(Record extracts)

(** * Couchbase client-side transactions: the attempt state machine

    A shallow embedding of the transaction engine of
    couchbase-transactions-cxx: the attempt context
    ([attempt_context_impl]), the transaction runner ([transactions::run]),
    the lost-attempt cleanup ([atr_cleanup_entry]) and the first-generation
    attempt context ([attempt_context], file attempt_context.cxx).

    The code is written in continuation-passing style (every KV operation
    takes a completion callback); the embedding keeps that shape.  An
    operation is a transformer of a [machine]: the attempt's own fields, the
    state of the outside world (cluster, clock, test hooks) and the trace of
    what the operation did that a caller can observe (KV requests issued,
    callbacks completed, exceptions that left the operation). *)

From stdpp Require Import base tactics decidable option list strings pretty countable gmap.
From Stdlib Require Import ZArith Ascii String.

Local Open Scope string_scope.
Local Open Scope list_scope.

(** ** Error classes and failures *)

(** Modelled from the spec: the enumeration [error_class] is declared in
    exceptions_internal.hxx, which is not among the sources; its members are
    the twelve failure classes of section 4.1. *)
Inductive error_class :=
| FAIL_HARD
| FAIL_OTHER
| FAIL_TRANSIENT
| FAIL_AMBIGUOUS
| FAIL_DOC_ALREADY_EXISTS
| FAIL_DOC_NOT_FOUND
| FAIL_PATH_NOT_FOUND
| FAIL_CAS_MISMATCH
| FAIL_WRITE_WRITE_CONFLICT
| FAIL_ATR_FULL
| FAIL_PATH_ALREADY_EXISTS
| FAIL_EXPIRY.

#[global] Instance error_class_eq_dec : EqDecision error_class.
Proof. solve_decision. Defined.

(** exceptions.hxx, [enum external_exception] (the members the engine
    raises; the others are carried along unchanged). *)
Inductive external_exception :=
| UNKNOWN
| ACTIVE_TRANSACTION_RECORD_ENTRY_NOT_FOUND
| ACTIVE_TRANSACTION_RECORD_FULL
| ACTIVE_TRANSACTION_RECORD_NOT_FOUND
| DOCUMENT_ALREADY_IN_TRANSACTION
| DOCUMENT_EXISTS_EXCEPTION
| DOCUMENT_NOT_FOUND_EXCEPTION
| NOT_SET
| FEATURE_NOT_AVAILABLE_EXCEPTION
| TRANSACTION_ABORTED_EXTERNALLY
| PREVIOUS_OPERATION_FAILED
| FORWARD_COMPATIBILITY_FAILURE.

#[global] Instance external_exception_eq_dec : EqDecision external_exception.
Proof. solve_decision. Defined.

(** Modelled from the spec: [transaction_operation_failed] (declared in
    exceptions_internal.hxx, not among the sources) carries the error class
    and the flags of section 4.8.  A fresh failure allows rollback and does
    not ask for a retry; the builder methods [retry()], [no_rollback()],
    [expired()], [ambiguous()], [failed_post_commit()] and [cause(c)] each
    set one flag and return the failure. *)
Record transaction_operation_failed := TxnFailed {
  tof_ec : error_class;
  tof_retry : bool;
  tof_rollback : bool;
  tof_expired : bool;
  tof_ambiguous : bool;
  tof_failed_post_commit : bool;
  tof_cause : external_exception
}.

#[global] Instance transaction_operation_failed_eq_dec :
  EqDecision transaction_operation_failed.
Proof. solve_decision. Defined.

Definition operation_failed (ec : error_class) : transaction_operation_failed :=
  TxnFailed ec false true false false false UNKNOWN.

Definition retry (e : transaction_operation_failed) :=
  TxnFailed (tof_ec e) true (tof_rollback e) (tof_expired e) (tof_ambiguous e)
            (tof_failed_post_commit e) (tof_cause e).

Definition no_rollback (e : transaction_operation_failed) :=
  TxnFailed (tof_ec e) (tof_retry e) false (tof_expired e) (tof_ambiguous e)
            (tof_failed_post_commit e) (tof_cause e).

Definition expired (e : transaction_operation_failed) :=
  TxnFailed (tof_ec e) (tof_retry e) (tof_rollback e) true (tof_ambiguous e)
            (tof_failed_post_commit e) (tof_cause e).

Definition ambiguous (e : transaction_operation_failed) :=
  TxnFailed (tof_ec e) (tof_retry e) (tof_rollback e) (tof_expired e) true
            (tof_failed_post_commit e) (tof_cause e).

Definition failed_post_commit (e : transaction_operation_failed) :=
  TxnFailed (tof_ec e) (tof_retry e) (tof_rollback e) (tof_expired e)
            (tof_ambiguous e) true (tof_cause e).

Definition cause (c : external_exception) (e : transaction_operation_failed) :=
  TxnFailed (tof_ec e) (tof_retry e) (tof_rollback e) (tof_expired e)
            (tof_ambiguous e) (tof_failed_post_commit e) c.

(** The exceptions that travel through the blocking half of the engine. *)
Inductive exn :=
| client_error (ec : error_class)
| operation_failed_exn (e : transaction_operation_failed)
| retry_operation
| retry_atr_commit
| retry_operation_timeout
| bad_optional_access
| runtime_error (what : string).

(** ** Attempt states *)

Inductive attempt_state :=
| NOT_STARTED | PENDING | ABORTED | COMMITTED | COMPLETED | ROLLED_BACK.

#[global] Instance attempt_state_eq_dec : EqDecision attempt_state.
Proof. solve_decision. Defined.

(** Modelled from the spec: [attempt_state_name] and [attempt_state_value]
    (attempt_state.hxx, not among the sources) print and parse the status
    names of section 3. *)
Definition attempt_state_name (s : attempt_state) : string :=
  match s with
  | NOT_STARTED => "NOT_STARTED"
  | PENDING => "PENDING"
  | ABORTED => "ABORTED"
  | COMMITTED => "COMMITTED"
  | COMPLETED => "COMPLETED"
  | ROLLED_BACK => "ROLLED_BACK"
  end.

Definition attempt_state_value (s : string) : option attempt_state :=
  if decide (s = "NOT_STARTED") then Some NOT_STARTED
  else if decide (s = "PENDING") then Some PENDING
  else if decide (s = "ABORTED") then Some ABORTED
  else if decide (s = "COMMITTED") then Some COMMITTED
  else if decide (s = "COMPLETED") then Some COMPLETED
  else if decide (s = "ROLLED_BACK") then Some ROLLED_BACK
  else None.

(** ** Document identity *)

Record document_id := DocId {
  bucket : string;
  scope : string;
  collection : string;
  key : string
}.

(End Record extracts)

:: Problem requirements ::
Go through the lines above and count those with the string "what". Reply with the count and nothing more.

:: Answer section ::
2